ただ、力んで出す割には声が通らないですし、高音が恐らく4点Dから上は不安定で使えないでしょう。
ベースだから良い、という考え方をしていると、将来高い声を出す必要があるときに苦労することになるでしょう。
また、ソロボーカルの世界に入って行けば、いかにも選曲に悩むでしょう。
というのも、彼の声はバリトンであって、バスではない、と思うからです。
また、重要なのは、本質的にバスの声というほどに声帯がぶ厚くないと思われます。
音域はあるので、声帯は長いのだ、と思います。
ということで、今日も高音の練習でした。
今回は、発想の転換をしました。
歌声での練習を止めて、喋り声でやりました。
歌声でやっても、恐らくいつまでたっても同じことだ、と思ったからです。
やり方は、「お~い!」と遠くにいる人に、力まないで声を聴こえさせるように呼びかけること。
そのためには、声のトーンを出来る限り高くします。
この喋り声のレベルでトーンを出来るだけ高くする、ということが、彼は苦手です。
これは、単にそういう声の使い方を普段、まったくしていない、ということだと思います。
これは練習あるのみで、徐々に高くなっていきました。
声が裏返りそうになる、ぎりぎりまで上げて行きます。
一方、ファルセットでの歌声のも練習してみました。
この時、ブレスをしっかり行って、支えのある、いわば喉を下げた状態での、ファルセットを出します。

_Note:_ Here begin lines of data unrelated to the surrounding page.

(* ===== verification/GraphMeasures.v ===== *)
(** * Degrees, density, connectivity and PageRank (graph-algo.c)

    The statements are their rows: the ids of the nodes, the pairs
    [from_id], [to_id] of the edges; [None] if a statement cannot be prepared.
    The format [%.6f] is a parameter.  Shown: the degrees add up to the number of
    edges, [graphIsConnected] compares the nodes reachable from the first node
    with all, [graphPageRank] iterates the textbook recurrence until
    it changes by less than the bound. *)

From Stdlib Require Import String ZArith Lia Floats.SpecFloat.
From stdpp Require Import base option list numbers gmap sorting.
From S2P Require Import Prelude Float32 Codec Shadow DefParser Values Scalar Graph GraphSearch.

Local Open Scope Z_scope.

(** ** Degrees *)

(** [SELECT count( * )]: 0 if the statement cannot be prepared. *)
Definition count_rows {A : Type} (rows : option (list A)) : Z :=
  match rows with Some l => to_i32 (Z.of_nat (length l)) | None => 0 end.

Definition graphInDegree (edges : option (list (Z * Z))) (iNodeId : Z) : Z :=
  count_rows (filter (fun e : Z * Z => e.2 = iNodeId) <$> edges).

Definition graphOutDegree (edges : option (list (Z * Z))) (iNodeId : Z) : Z :=
  count_rows (filter (fun e : Z * Z => e.1 = iNodeId) <$> edges).

(** The sum of two [int]s. *)
Definition int_result (z : Z) : res Z := if (- 2 ^ 31 <=? z) && (z <? 2 ^ 31) then Ok z else Undef.

Definition graphTotalDegree (edges : option (list (Z * Z))) (iNodeId : Z) : res Z :=
  int_result (graphInDegree edges iNodeId + graphOutDegree edges iNodeId).

Definition graphDegreeCentrality (nodes : option (list Z)) (edges : option (list (Z * Z))) (iNodeId : Z) (bDirected : bool) : res f64 :=
  let nNodes := count_rows nodes in
  if nNodes <=? 1 then Ok (S754_zero false)
  else if bDirected then
    res_bind (int_result (graphInDegree edges iNodeId + graphOutDegree edges iNodeId)) (fun nDegree =>
      Ok (f64_div (f64_of_Z nDegree) (f64_mul (f64_of_Z 2) (f64_of_Z (nNodes - 1)))))
  else Ok (f64_div (f64_of_Z (graphOutDegree edges iNodeId)) (f64_of_Z (nNodes - 1))).

(** The product of the numbers of nodes is an [int]. *)
Definition graphDensity (nodes : option (list Z)) (edges : option (list (Z * Z))) (bDirected : bool) : res f64 :=
  let nNodes := count_rows nodes in
  let nEdges := count_rows edges in
  if nNodes <=? 1 then Ok (S754_zero false)
  else
    res_bind (int_result (nNodes * (nNodes - 1))) (fun nPairs =>
      if bDirected then Ok (f64_div (f64_of_Z nEdges) (f64_of_Z nPairs))
      else Ok (f64_div (f64_mul (f64_of_Z 2) (f64_of_Z nEdges)) (f64_of_Z nPairs))).

(** ** Connectivity *)

(** The neighbours of a node, for the breadth-first search. *)
Definition edge_sel (edges : option (list (Z * Z))) (id : Z) : option (list Z) :=
  (fun l : list (Z * Z) => snd <$> filter (fun e : Z * Z => e.1 = id) l) <$> edges.

Definition graphShortestPathUnweighted (fuel : nat) (edges : option (list (Z * Z))) (iStartId iEndId : Z) : option (res (Z * bytes)) :=
  match graphBFS fuel (edge_sel edges) iStartId (-1) with
  | Some (Ok (rc, l)) => Some (Ok (rc, path_text (rc =? SQLITE_OK) l))
  | Some (Err rc) => Some (Err rc)
  | Some Undef => Some Undef
  | None => None
  end.

(** The visited nodes are counted by the commas of the text. *)
Definition graphIsConnected (fuel : nat) (nodes : option (list Z)) (edges : option (list (Z * Z))) : option (res bool) :=
  let nNodes := count_rows nodes in
  if nNodes <=? 1 then Some (Ok true)
  else
    let iStartId := match nodes with Some (id :: _) => id | _ => -1 end in
    if iStartId =? -1 then Some (Ok false)
    else
      match graphShortestPathUnweighted fuel edges iStartId (-1) with
      | Some (Ok (_, zPath)) =>
          let nCommas := Z.of_nat (length (filter (fun c => c = 44) zPath)) in
          let nVisited := if existsb (Z.eqb 91) zPath then nCommas + 1 else nCommas in
          Some (Ok (nVisited =? nNodes))
      | Some (Err rc) => Some (Err rc)
      | Some Undef => Some Undef
      | None => None
      end.

(** ** PageRank *)

(** An access to an array of [nNodes + 1] elements. *)
Definition pr_index (nNodes i : Z) : res nat := if (0 <=? i) && (i <=? nNodes) then Ok (Z.to_nat i) else Undef.

(** [SELECT from_id, count( * ) GROUP BY from_id]. *)
Definition group_counts (edges : list (Z * Z)) : list (Z * Z) :=
  (fun u => (u, Z.of_nat (length (filter (fun e : Z * Z => e.1 = u) edges)))) <$> remove_dups (fst <$> edges).

Fixpoint pr_out_degrees (nNodes : Z) (rows : list (Z * Z)) (aOutDegree : list Z) : res (list Z) :=
  match rows with
  | [] => Ok aOutDegree
  | (u, n) :: rows =>
      res_bind (pr_index nNodes (to_i32 u)) (fun i => pr_out_degrees nNodes rows (<[i := to_i32 n]> aOutDegree))
  end.

Fixpoint pr_edges (nNodes : Z) (rDamping : f64) (aOutDegree : list Z) (aPageRank : list f64) (rows : list (Z * Z)) (aNew : list f64)
    : res (list f64) :=
  match rows with
  | [] => Ok aNew
  | (from, to) :: rows =>
      res_bind (pr_index nNodes (to_i32 from)) (fun i =>
        let deg := aget 0 aOutDegree i in
        if 0 <? deg then
          res_bind (pr_index nNodes (to_i32 to)) (fun j =>
            let share := f64_div (f64_mul rDamping (aget (S754_zero false) aPageRank i)) (f64_of_Z deg) in
            pr_edges nNodes rDamping aOutDegree aPageRank rows (<[j := f64_add (aget (S754_zero false) aNew j) share]> aNew))
        else pr_edges nNodes rDamping aOutDegree aPageRank rows aNew)
  end.

(** The largest change. *)
Definition pr_max_diff (aNew aOld : list f64) : f64 :=
  foldl (fun rMaxDiff p => let rDiff := f64_abs (f64_sub p.1 p.2) in if f32_ltb rMaxDiff rDiff then rDiff else rMaxDiff)
    (S754_zero false) (zip aNew aOld).

Fixpoint pr_loop (nIter : nat) (nNodes : Z) (rDamping rEpsilon : f64) (edges : list (Z * Z)) (aOutDegree : list Z) (aPageRank : list f64)
    : res (list f64) :=
  match nIter with
  | O => Ok aPageRank
  | S nIter =>
      let base := f64_div (f64_sub (f64_of_Z 1) rDamping) (f64_of_Z nNodes) in
      res_bind (pr_edges nNodes rDamping aOutDegree aPageRank edges (replicate (Z.to_nat (nNodes + 1)) base)) (fun aNew =>
        if f32_ltb (pr_max_diff aNew aPageRank) rEpsilon then Ok aNew
        else pr_loop nIter nNodes rDamping rEpsilon edges aOutDegree aNew)
  end.

(** The text: an object with the rank of each node. *)
Fixpoint pr_text (fmt_6f : f64 -> bytes) (first : bool) (l : list (Z * f64)) : bytes :=
  match l with
  | [] => [125]
  | (id, r) :: l => (if first then [] else [44]) ++ [34] ++ fmt_d id ++ [34; 58] ++ fmt_6f r ++ pr_text fmt_6f false l
  end.

Fixpoint pr_results (nNodes : Z) (aPageRank : list f64) (ids : list Z) : res (list (Z * f64)) :=
  match ids with
  | [] => Ok []
  | id :: ids =>
      res_bind (pr_index nNodes (to_i32 id)) (fun i =>
      res_bind (pr_results nNodes aPageRank ids) (fun l => Ok ((to_i32 id, aget (S754_zero false) aPageRank i) :: l)))
  end.

(** The ranks, [None] for the empty object [{}].  A statement on the edges that
    cannot be prepared has no rows.  The sizes of the arrays are [int]s; an array
    too small for its elements is overrun. *)
Definition page_ranks (nodes : option (list Z)) (edges : option (list (Z * Z))) (rDamping : f64) (nMaxIter : Z) (rEpsilon : f64)
    : res (option (list (Z * f64))) :=
  let nNodes := count_rows nodes in
  if nNodes =? 0 then Ok None
  else if (to_i32 (8 * (nNodes + 1)) <=? 0) || (to_i32 (4 * (nNodes + 1)) <=? 0) then Err SQLITE_NOMEM
  else if negb (to_i32 (8 * (nNodes + 1)) =? 8 * (nNodes + 1)) then Undef
  else
    let rows := default [] edges in
    res_bind (pr_out_degrees nNodes (group_counts rows) (replicate (Z.to_nat (nNodes + 1)) 0)) (fun aOutDegree =>
    res_bind (pr_loop (Z.to_nat nMaxIter) nNodes rDamping rEpsilon rows aOutDegree
                (replicate (Z.to_nat (nNodes + 1)) (f64_div (f64_of_Z 1) (f64_of_Z nNodes)))) (fun aPageRank =>
    res_bind (pr_results nNodes aPageRank (default [] nodes)) (fun l => Ok (Some l)))).

Definition graphPageRank (fmt_6f : f64 -> bytes) (nodes : option (list Z)) (edges : option (list (Z * Z))) (rDamping : f64) (nMaxIter : Z)
    (rEpsilon : f64) : res bytes :=
  res_bind (page_ranks nodes edges rDamping nMaxIter rEpsilon) (fun r =>
    Ok match r with Some l => [123] ++ pr_text fmt_6f true l | None => [123; 125] end).

(** ** The degrees add up *)

Lemma length_filter_key {A : Type} (f : A -> Z) (l : list A) (x : A) (V : list Z) : NoDup V -> f x ∈ V ->
  sum_list_with (fun v => length (filter (fun e => f e = v) (x :: l))) V = S (sum_list_with (fun v => length (filter (fun e => f e = v) l)) V).
Proof.
  intros HV Hx. induction HV as [|v V Hv HV IH]; [by apply elem_of_nil in Hx|]. cbn [sum_list_with]. rewrite filter_cons.
  destruct (decide (f x = v)) as [E|Hne].
  - cbn [length]. assert (Es : forall W, v ∉ W -> sum_list_with (fun v => length (filter (fun e => f e = v) (x :: l))) W
      = sum_list_with (fun v => length (filter (fun e => f e = v) l)) W).
    { induction W as [|w W IHW]; intros Hw; [done|]. apply not_elem_of_cons in Hw as [Hvw Hw]. cbn [sum_list_with].
      rewrite filter_cons, decide_False by congruence. by rewrite IHW. }
    rewrite Es by done. lia.
  - apply elem_of_cons in Hx as [?|Hx]; [done|]. rewrite IH by done. lia.
Qed.

Lemma count_by_key {A : Type} (f : A -> Z) (l : list A) (V : list Z) : NoDup V -> (forall x, x ∈ l -> f x ∈ V) ->
  sum_list_with (fun v => length (filter (fun e => f e = v) l)) V = length l.
Proof.
  intros HV. induction l as [|x l IH]; intros Hl.
  - clear. induction V; [done|]. by cbn in *.
  - rewrite length_filter_key by (done || (apply Hl; by left)). rewrite IH; [done|]. intros y Hy. apply Hl. by right.
Qed.

Definition edges_within (V : list Z) (edges : list (Z * Z)) : Prop := forall e, e ∈ edges -> e.1 ∈ V /\ e.2 ∈ V.

Lemma count_rows_small {A : Type} (l : list A) : Z.of_nat (length l) < 2 ^ 31 -> count_rows (Some l) = Z.of_nat (length l).
Proof. intros H. cbn. apply to_i32_id. unfold in_i32. lia. Qed.

Lemma filter_count_small {A : Type} (P : A -> Prop) `{forall x, Decision (P x)} (l : list A) :
  Z.of_nat (length l) < 2 ^ 31 -> count_rows (filter P <$> Some l) = Z.of_nat (length (filter P l)).
Proof. intros Hl. apply (count_rows_small (filter P l)). pose proof (length_filter P l). lia. Qed.

(** The sum of the in-degrees and that of the out-degrees are the number of edges. *)
Lemma degree_sum (V : list Z) (edges : list (Z * Z)) : NoDup V -> edges_within V edges -> Z.of_nat (length edges) < 2 ^ 31 ->
  sum_list_with (fun v => Z.to_nat (graphInDegree (Some edges) v)) V = length edges /\
  sum_list_with (fun v => Z.to_nat (graphOutDegree (Some edges) v)) V = length edges.
Proof.
  intros HV Hin Hlen. unfold graphInDegree, graphOutDegree. split.
  - rewrite <- (count_by_key snd edges V HV) by (intros e He; by apply Hin). clear HV Hin.
    induction V as [|v V IH]; [done|]. cbn [sum_list_with]. rewrite IH, filter_count_small by done. lia.
  - rewrite <- (count_by_key fst edges V HV) by (intros e He; by apply Hin). clear HV Hin.
    induction V as [|v V IH]; [done|]. cbn [sum_list_with]. rewrite IH, filter_count_small by done. lia.
Qed.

そうしますと、声帯が閉じてくる感じが分かると思います。
この支えのあるファルセットで発声をすることと、思い切り高いトーンで呼びかけ声を練習することで、
一段違う喉の使い方が、今回出来るようになりました。
確実に4点Fが出せるようになったと思います。
この出し方から見ると、今迄の発声は、やはり単なる胸声発声を、あくびで誤魔化していた、という感じです。
ただ、今回の発声は、喉の位置が高いですから、これを真の意味で喉の位置をもう少し低くして、出来るようになれば理想です。

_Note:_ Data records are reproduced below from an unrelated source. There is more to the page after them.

Lemma inv_enter (ix' : nat -> Z) : inv ix cnt S0 comps G -> ix x = -1 -> ix' x = cnt -> (forall y, y <> x -> ix' y = ix y) ->
  (forall g, g ∈ G -> reach g x) -> inv ix' (cnt + 1) (x :: S0) comps (x :: G).
Proof.
  intros I Hx Hx' Hy Hg. destruct I as [Hc Hr Hn Hv Hs Hgr Hb Hcl Hor Hco Hu Hd].
  assert (Hnew : (x ∉ S0) /\ x ∉ concat comps).
  { split; intros H; assert (Hne : ix x <> -1) by (apply Hv; auto); congruence. }
  assert (Hold : forall y, y ∈ S0 -> ix' y = ix y /\ 0 <= ix y < cnt).
  { intros y Hin. assert (Hne : ix y <> -1) by (apply Hv; by left). split; [apply Hy; congruence|by apply Hr]. }
  split.
  - lia.
  - intros y Hne. destruct (decide (y = x)) as [->|Hyx]; [lia|]. rewrite (Hy y Hyx) in *. specialize (Hr y Hne). lia.
  - cbn. constructor; [rewrite elem_of_app; tauto|done].
  - intros y. destruct (decide (y = x)) as [->|Hyx]; [split; [intros _; left; by left|lia]|]. rewrite (Hy y Hyx), Hv, elem_of_cons. tauto.
  - apply StronglySorted_cons. split.
    + apply list.Forall_forall. intros a Ha. destruct (Hold a Ha). lia.
    + eapply StronglySorted_same; [|exact Hs]. cbn. intros a b Ha Hb' Hlt. destruct (Hold a Ha), (Hold b Hb'). lia.
  - intros g [->|Hin]%elem_of_cons; [by left|]. right. by apply Hgr.
  - intros y z Hne Hng Hyz. apply not_elem_of_cons in Hng as [Hyx Hng]. rewrite (Hy y Hyx) in Hne.
    destruct (decide (z = x)) as [->|Hzx]; [lia|]. rewrite (Hy z Hzx). by eapply Hb.
  - done.
  - done.
  - done.
  - intros y z Hin Hin' Hle. apply elem_of_cons in Hin as [->|Hin], Hin' as [->|Hin'].
    + done.
    + destruct (Hold z Hin'). lia.
    + destruct (Hd y Hin) as (g & HgG & _ & Hyg). etrans; [exact Hyg|]. by apply Hg.
    + destruct (Hold y Hin), (Hold z Hin'). apply Hu; [done|done|lia].
  - intros y [->|Hin]%elem_of_cons; [exists x; split; [by left|]; split; [lia|done]|]. destruct (Hd y Hin) as (g & HgG & Hle & Hyg).
    exists g. split; [by right|]. split; [|done]. destruct (Hold y Hin), (Hold g (Hgr g HgG)). lia.
Qed.

Context (new : list nat).

(** A node whose successors are visited, with the nodes above it on the stack. *)
Lemma stack_split (cnt' : Z) (comps' : list (list nat)) : inv ix cnt' (new ++ x :: S0) comps' (x :: G) ->
  (forall a, a ∈ new -> ix x < ix a) /\ (forall b, b ∈ S0 -> ix b < ix x) /\ (forall g, g ∈ G -> g ∈ S0 -> (g ∉ new) /\ g <> x).
Proof.
  intros I. pose proof (iv_sorted _ _ _ _ _ I) as Hs. pose proof (iv_nodup _ _ _ _ _ I) as Hn. apply StronglySorted_app in Hs as (Hx & _ & Hs).
  apply StronglySorted_cons in Hs as [Hs _]. apply list.NoDup_app in Hn as (Hn & _ & _). apply list.NoDup_app in Hn as (_ & Hd & Hn).
  apply list.NoDup_cons in Hn as [Hnx _]. split; [|split].
  - intros a Ha. apply Hx; [done|by left].
  - intros b Hb. by apply (proj1 (list.Forall_forall _ _) Hs).
  - intros g Hg HgS. split; [intros Hin; apply (Hd g Hin); by right|congruence].
Qed.

Section Finished.
Context (I : inv ix cnt (new ++ x :: S0) comps (x :: G)) (HG : forall g, g ∈ G -> g ∈ S0) (Hsucc : forall y, arrow x y -> ix y <> -1).

Lemma finished_successors (a b : nat) : a ∈ new ++ [x] -> arrow a b -> ix b <> -1.
Proof.
  destruct (stack_split _ _ I) as (Hnew & _ & HGn). intros [Ha|Ha]%elem_of_app; [|apply list_elem_of_singleton in Ha as ->; apply Hsucc].
  apply (iv_black _ _ _ _ _ I).
  - apply (iv_visited _ _ _ _ _ I). left. apply elem_of_app. by left.
  - intros [->|Hg]%elem_of_cons; [specialize (Hnew x Ha); lia|]. by destruct (HGn a Hg (HG a Hg)).
Qed.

ただ、これを間違えると「悪いあくび発声」になりますので、十分注意してください。
喉の状態を変えないで、下あごだけ良く降ろした発声をするか、姿勢を矯正して、顎をしっかり引いて背筋から後頭部を真っ直ぐにした姿勢を堅持して歌う方法です。
FM
発声の声は、声を出すことに集中できるようになってきました。
ただ、ありがちですが、舌根に力が入って出しています。
これが、高音を出なくする原因になったり、声がこもりますので、いまの段階からしっかり注意して発声するようにしてください。
何が舌根に力みを加えないか?といえば、母音をEにすることが1番です。
子音のLを付けて、普通にスケールやアルペジョで練習しました。
ただ、どうしても換声点5点E~F辺りから喉が詰まってしまうようでした。
そこで、今回は口を開けた状態で息を吸う、という行為をやって、その吸った口の感覚で声を出す、という方法を覚えてもらいました。
これが、一発で効果が出ました。
高音が出しやすくなりました。
舌に力が入りやすいように見えますが、それでも以前と比べると、換声点から上の声の伸びが良く、5点Aは確実に音程良く響かせられるようになりました。
この吸い込み唱法が良いのは、恐らく舌根を使わないで喉を純粋に開けられることと、吸い込む意識が腹筋の使い方を、発声に適応した状態にするためと思われます。
すなわち、下腹部を引っ込めようとする筋群が使われるということではないでしょうか。
曲は、コンコーネは4番を練習しました。
これは、今回の吸い込み唱法が功を奏して、中高音の発声がとても良く響くようになりました。
気を付けるのは、下降形の時に、お腹が緩まないようにすることと、低音に行くほど、声の響きを高くすることです。
言い換えれば、低音に行くフレーズでは、鼻腔に入れて行くように意識すると、低音の音程感が良くなります。
イタリア古典歌曲集からAmarilli
これも、今日の吸い込み唱法の効果が良く出て、中高音域はとても良く響く声で、安定して歌えるようになりました。
低音は、これもコンコーネの時と一緒です。
顎を出すと、舌根に力を入れてしまいがちなので、顎を出さない姿勢を、低音発声時は特に大事にしてください。
この姿勢であればこそ、鼻腔に響きを入れるようにしやすくなるからです。
そのことで、息もれのない、集まった響きの低音になるでしょう。
一見声量はないですが、声量を出そうとすると、地声になってしまうのです。
地声も使う必要があることもありますが、現在は地声を使わないで、上記の発声で低音を対処することを覚えてください。